-- DATASET CONTENT follows --
(** [handleTextChange].  [scrollHeight] is the scroll height of the text
    area behind [textareaRef] once its height is reset to auto, [None]
    while the ref is not attached; the result is the height in pixels the
    handler gives the text area. *)
Definition handleTextChange (newText : jstring) (scrollHeight : option N)
  : M (option N) :=
  setText newText ;;
  ret (match scrollHeight with
       | Some h => Some (N.min h 100)
       | None => None
       end).

(** [handleReplay]: the argument of the call of [onReplay], [None] when the
    handler makes none.  [onReplay] tells whether the optional prop is
    supplied. *)
Definition handleReplay (p : Props) (onReplay : bool) : option jstring :=
  match historicalSessionId p with
  | Some sessionId => if truthy sessionId && onReplay then Some sessionId else None
  | None => None
  end.

(** The button the form renders at its lower right, with the value of its
    [disabled] attribute where it has one. *)
Inductive ActionButton :=
| StopButton
| ReplayButton (isDisabled : bool)
| SendButton (isDisabled : bool).

Definition actionButton (p : Props) (s : State) : ActionButton :=
  if showStopButton p then StopButton
  else match historicalSessionId p with
       | Some sessionId =>
           if truthy sessionId then ReplayButton (negb (truthy sessionId))
           else SendButton (isSendButtonDisabled p s)
       | None => SendButton (isSendButtonDisabled p s)
       end.

(** The events that reach the handlers of the component. *)
Inductive Event :=
| TextChange (value : jstring) (scrollHeight : option N)
| SetContent (value : jstring)
| FormSubmit
| KeyDown (e : KeyboardEvent)
| FileChange (files : option (list File.t))
| RemoveFile (index : Z).

(** [SetContent] is a call of the [setText] the component hands out through
    the [setContent] prop. *)
Definition handle (ev : Event) : M unit :=
  match ev with
  | TextChange value scrollHeight =>
      _ <- handleTextChange value scrollHeight ;; ret tt
  | SetContent value => setText value
  | FormSubmit => handleSubmit
  | KeyDown e => handleKeyDown e
  | FileChange files => handleFileChange files
  | RemoveFile index => handleRemoveFile index
  end.

(** One event after the other.  A [FileChange] stands where the reads of
    its selection have settled and the handler appends: the handler waits
    for each read, and touches the state (through the updater of
    [setAttachedFiles]) only then; its console messages are recorded at
    that place too. *)
Fixpoint run (events : list Event) : M unit :=
  match events with
  | [] => ret tt
  | ev :: rest => handle ev ;; run rest
  end.

(** The state of a freshly mounted component. *)
Definition initial (fileInput : option jstring) : State :=
  mkState [] [] fileInput.

(** The first, and the last, code unit of [s] is white space. *)
Definition starts_with_space (s : jstring) : bool :=
  match s with
  | [] => false
  | c :: _ => is_white_space c
  end.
-- DATASET CONTENT concluded --
TASK STATEMENT >> An answer is complete only when it holds every line above containing the string "ReplayButton".

SOLUTION BELOW >>
| ReplayButton (isDisabled : bool)
           if truthy sessionId then ReplayButton (negb (truthy sessionId))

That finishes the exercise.